11/02/2026
Há crianças que nunca estão quietas.
Saltam, giram, balançam, caem e voltam a levantar-se.
Outras são o oposto — têm medo, evitam baloiços, escadas, escorregas, qualquer coisa que as tire do chão.
Há as que não conseguem coordenar os dois pés para saltar, que param antes de dar o chuto, que perdem a linha quando leem ou pintam, que escrevem por cima das margens.
As que se sentam tortas, que mudam de posição a cada minuto, que se apoiam em tudo.
E as que se deitam sobre a mesa, ou fazem o “avião” sem conseguir levantar a cabeça.
Outras parecem desligadas — cansam-se rápido, perdem o foco, confundem direita e esquerda.
Não conseguem recontar histórias nem organizar o que querem dizer, porque o corpo e o pensamento ainda não estão sincronizados.
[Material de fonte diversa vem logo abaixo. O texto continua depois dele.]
(* ===== verification/MainVm.v ===== *)
(** * MainVm: physical pages and address spaces

    The page allocator as a stack of pages, and what mapping, unmapping and
    freeing do to an address space and to the pages it owns. *)
From S2P Require Import Prelude.
From S2P Require Import Mem.
From S2P Require Import Str.
From S2P Require Import State.
From S2P Require Import Spin.
From S2P Require Import Boot.
From S2P Require Import Cons.
From S2P Require Import Kalloc.
From S2P Require Import Vm.
From S2P Require Import Frame.
From S2P Require Import VmSpec.

(** ** The allocator *)

(** C6: every sequence of [kalloc] and [kfree] calls that keeps the contract of
    [kfree] runs to its end and returns what a stack of distinct pages returns;
    the free list threaded through the pages represents that stack before and
    after. *)
Theorem allocator_refines_stack k l os rs l' :
  kmem_inv k l → kmem_ready k → abs_kops (k_end k) l os = Some (rs, l') →
  ∃ k', run_kops os k = Ret rs k' ∧ kmem_inv k' l' ∧ kmem_ready k'.
Proof.
  intros Hi Hr Ha. destruct (run_kops_refines os k l rs l' Hi Hr Ha) as (k' & ? & ? & ? & _). eauto.
Qed.

Lemma sample_kmem pol : kmem_inv (sample pol) [].
Proof. split; [apply mem_ok_empty|done|constructor|constructor]. Qed.

Lemma allocator_refines_stack_witness :
  ∃ k', run_kops [Alloc; Free 0x80300000; Free 0x80301000; Alloc; Alloc; Alloc] (sample DEFAULT) =
    Ret [0; 0; 0; 0x80301000; 0x80300000; 0] k'.
Proof.
  destruct (allocator_refines_stack (sample DEFAULT) [] [Alloc; Free 0x80300000; Free 0x80301000; Alloc; Alloc; Alloc]
    [0; 0; 0; 0x80301000; 0x80300000; 0] [] (sample_kmem DEFAULT) (or_introl eq_refl) eq_refl) as (k' & H & _).
  exists k'. exact H.
Defined.

(** [freerange] returns and adds to the free list exactly the whole pages
    that lie between the rounded-up start and the end of the range. *)
Theorem freerange_frees_pages k l vstart vend :
  kmem_inv k l → kmem_ready k → PGROUNDUP vstart ≤ vend →
  let p := PGROUNDUP vstart in let n := Z.to_nat ((vend - p) / PGSIZE) in
  (∀ i, (i < n)%nat → page_ok (k_end k) (p + PGSIZE * Z.of_nat i) ∧ p + PGSIZE * Z.of_nat i ∉ l) →
  ∃ k' fs, freerange vstart vend k = Ret tt k' ∧ kmem_inv k' (fs ++ l) ∧ length fs = n ∧
    ∀ v, v ∈ fs ↔ ∃ i, (i < n)%nat ∧ v = p + PGSIZE * Z.of_nat i.
Proof.
  intros Hi Hr Hle p n Hp. destruct (freerange_ret k l vstart vend Hi Hr Hle Hp) as (k' & Hret & Hi' & _).
  exists k', (pages p n). split_and!; [done|done|apply length_pages|].
  intros v. split; [|intros (i & Hlt & ->); by apply pages_elem].
  intros (i & -> & Hlt)%elem_of_pages. eauto.
Qed.

Lemma freerange_frees_pages_witness :
  ∃ k' fs, freerange 0x80300001 0x80303fff (sample DEFAULT) = Ret tt k' ∧ kmem_inv k' fs ∧
    (∀ v, v ∈ fs ↔ ∃ i, (i < 2)%nat ∧ v = 0x80301000 + PGSIZE * Z.of_nat i).
Proof.
  destruct (freerange_frees_pages (sample DEFAULT) [] 0x80300001 0x80303fff (sample_kmem DEFAULT) (or_introl eq_refl))
    as (k' & fs & H & Hi & _ & Hv); [done| |].
  - intros i Hi. split; [|by apply not_elem_of_nil].
    destruct i as [|[|i]]; [by split|by split|exfalso; revert Hi; vm_compute; lia].
  - exists k', fs. rewrite app_nil_r in Hi. split_and!; [exact H|exact Hi|exact Hv].
Defined.

(** ** Address spaces *)

(** C31: [mappages] over unmapped addresses.  It returns 0 and every page of the
    range is mapped, in order, to the physical pages from [pa] on with the given
    permissions, or it runs out of memory, returns -1 and has mapped a prefix of
    the range.  Either way no other address changes its mapping, memory changes
    in the page tables of this space only, and the tables come off the free
    list. *)
Theorem mappages_maps k l d va size pa perm :
  kmem_inv k l → kmem_ready k → pgdir_ok (k_mem k) (k_end k) d l →
  0 ≤ va → 0 < size → va + size ≤ 4294967296 →
  let n := (va + size - 1) / 4096 - va / 4096 in
  pa mod 4096 = 0 → 0 ≤ pa → pa + n * 4096 < 4294967296 → 0 ≤ perm < 4096 →
  (∀ vb, va_ok vb → va / 4096 ≤ vb / 4096 ≤ va / 4096 + n → frame_of (k_mem k) d vb = None) →
  ∃ r k' l' j, mappages d va size pa perm k = Ret r k' ∧
    (r = 0 ∧ j = n + 1 ∨ r = -1 ∧ 0 ≤ j ≤ n ∧ l' = []) ∧
    (∀ vb, va_ok vb → frame_of (k_mem k') d vb =
      if decide (va / 4096 ≤ vb / 4096 < va / 4096 + j)
      then Some (P2V (pa + (vb / 4096 - va / 4096) * 4096), Z.lor perm PTE_P) else frame_of (k_mem k) d vb) ∧
    kmem_inv k' l' ∧ pgdir_ok (k_mem k') (k_end k) d l' ∧ pt_only (k_mem k) (k_mem k') d ∧
    mem_step k k' ∧ ∃ used, l = used ++ l'.
Proof.
  intros Hi Hr Hp H1 H2 H3 n H4 H5 H6 H7 H8.
  destruct (mappages_ret k l d va size pa perm Hi Hr Hp H1 H2 H3 H4 H5 H6 H7 H8)
    as (r & k' & l' & j & Hret & [] & Hor). exists r, k', l', j. by split_and!.
Qed.

(** One page is free: the page table of the new mapping. *)
Definition map_sample : kernel := sample DEFAULT <| k_freelist := 0x80300000 |>.
Lemma map_sample_kmem : kmem_inv map_sample [0x80300000].
Proof.
  split; [apply mem_ok_empty|split; [done|by apply ld32_empty]|repeat constructor; by apply not_elem_of_nil|].
  repeat constructor.
Qed.
Lemma mappages_maps_witness :
  ∃ r k' j, mappages 0x80301000 0x1234 0x1000 0x400000 PTE_W map_sample = Ret r k' ∧
    (r = 0 ∧ j = 2 ∨ r = -1 ∧ 0 ≤ j ≤ 1).
Proof.
  destruct (mappages_maps map_sample [0x80300000] 0x80301000 0x1234 0x1000 0x400000 PTE_W map_sample_kmem (or_introl eq_refl))
    as (r & k' & l' & j & H & Hor & _).
  - apply pgdir_ok_empty; [by split|]. intros Hin%list_elem_of_singleton. discriminate.
  - discriminate.
  - reflexivity.
  - discriminate.
  - reflexivity.
  - discriminate.
  - reflexivity.
  - split; [discriminate|reflexivity].
  - intros vb _ _. apply frame_of_empty.
  - exists r, k', j. split; [exact H|clear H]. destruct Hor as [[-> ->]|(-> & Hj & _)]; [by left|right]. split; [done|exact Hj].
Defined.

(** [deallocuvm] returns the new size; exactly the pages between the two
    sizes are unmapped and exactly their frames are back on the free list, the
    space stays well formed and keeps its page tables. *)
Theorem deallocuvm_unmaps k l d oldsz newsz :
  kmem_inv k l → kmem_ready k → space_ok (k_mem k) (k_end k) d l →
  0 ≤ newsz < oldsz → oldsz ≤ KERNBASE →
  let lo := (newsz + 4095) / 4096 in let hi := (oldsz + 4095) / 4096 in
  ∃ k' fs, deallocuvm d oldsz newsz k = Ret newsz k' ∧ kmem_inv k' (fs ++ l) ∧
    space_ok (k_mem k') (k_end k) d (fs ++ l) ∧
    (∀ vb, va_ok vb → frame_of (k_mem k') d vb =
       if decide (lo ≤ vb / 4096 < hi) then None else frame_of (k_mem k) d vb) ∧
    (∀ i, 0 ≤ i < 1024 → table_of (k_mem k') d i = table_of (k_mem k) d i) ∧
    (∀ f, f ∈ fs ↔ ∃ vb fl, 0 ≤ vb < KERNBASE ∧ lo ≤ vb / 4096 < hi ∧ frame_of (k_mem k) d vb = Some (f, fl)).
Proof.
  intros Hi Hr Hs Hn Ho lo hi. destruct (deallocuvm_ret k l d oldsz newsz Hi Hr Hs Hn Ho) as (k' & fs & Hret & []).
  exists k', fs. by split_and!.
Qed.

Lemma deallocuvm_unmaps_witness :
  ∃ k' fs, deallocuvm 0x80301000 0x3000 0x1000 (sample DEFAULT) = Ret 0x1000 k' ∧ kmem_inv k' (fs ++ []).
Proof.
  destruct (deallocuvm_unmaps (sample DEFAULT) [] 0x80301000 0x3000 0x1000 (sample_kmem DEFAULT) (or_introl eq_refl))
    as (k' & fs & H & Hi & _).
  - apply space_ok_empty; [done|by split|by apply not_elem_of_nil].
  - done.
  - done.
  - exists k', fs. split; [exact H|exact Hi].
Defined.

(** C32: [freevm] gives back the page directory, every page table and every user
    frame of the space, and no other page. *)
Theorem freevm_frees_all k l d :
  kmem_inv k l → kmem_ready k → space_ok (k_mem k) (k_end k) d l →
  ∃ k' ps, freevm d k = Ret tt k' ∧ kmem_inv k' (ps ++ l) ∧ mem_step k k' ∧
    ∀ p, p ∈ ps ↔ pt_page (k_mem k) d p ∨
                  ∃ va fl, 0 ≤ va < KERNBASE ∧ frame_of (k_mem k) d va = Some (p, fl).
Proof. apply freevm_ret. Qed.

Lemma freevm_frees_all_witness :
  ∃ k' ps, freevm 0x80301000 (sample DEFAULT) = Ret tt k' ∧ kmem_inv k' (ps ++ []) ∧ 0x80301000 ∈ ps.
Proof.
  destruct (freevm_frees_all (sample DEFAULT) [] 0x80301000 (sample_kmem DEFAULT) (or_introl eq_refl))
    as (k' & ps & H & Hi & _ & Hp).
  - apply space_ok_empty; [done|by split|by apply not_elem_of_nil].
  - exists k', ps. split_and!; [exact H|exact Hi|]. apply Hp. left. by left.
Defined.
Tudo isto pode estar ligado ao sistema vestibular — o sistema que nos dá noção de equilíbrio, orientação e segurança no movimento.
Quando está em desequilíbrio, o corpo sente o mundo como instável.
Ou precisa de se mover sem parar…
Ou precisa de se proteger de qualquer movimento.
💡 Não é falta de vontade.
Nem desinteresse.
É o corpo a tentar sentir-se em segurança num mundo que gira depressa demais — ou depressa de menos.
✨ Com o movimento certo, o corpo aprende.
O equilíbrio melhora.
O medo dá lugar à confiança.
E a criança volta a sentir o chão — e o mundo — como lugares seguros.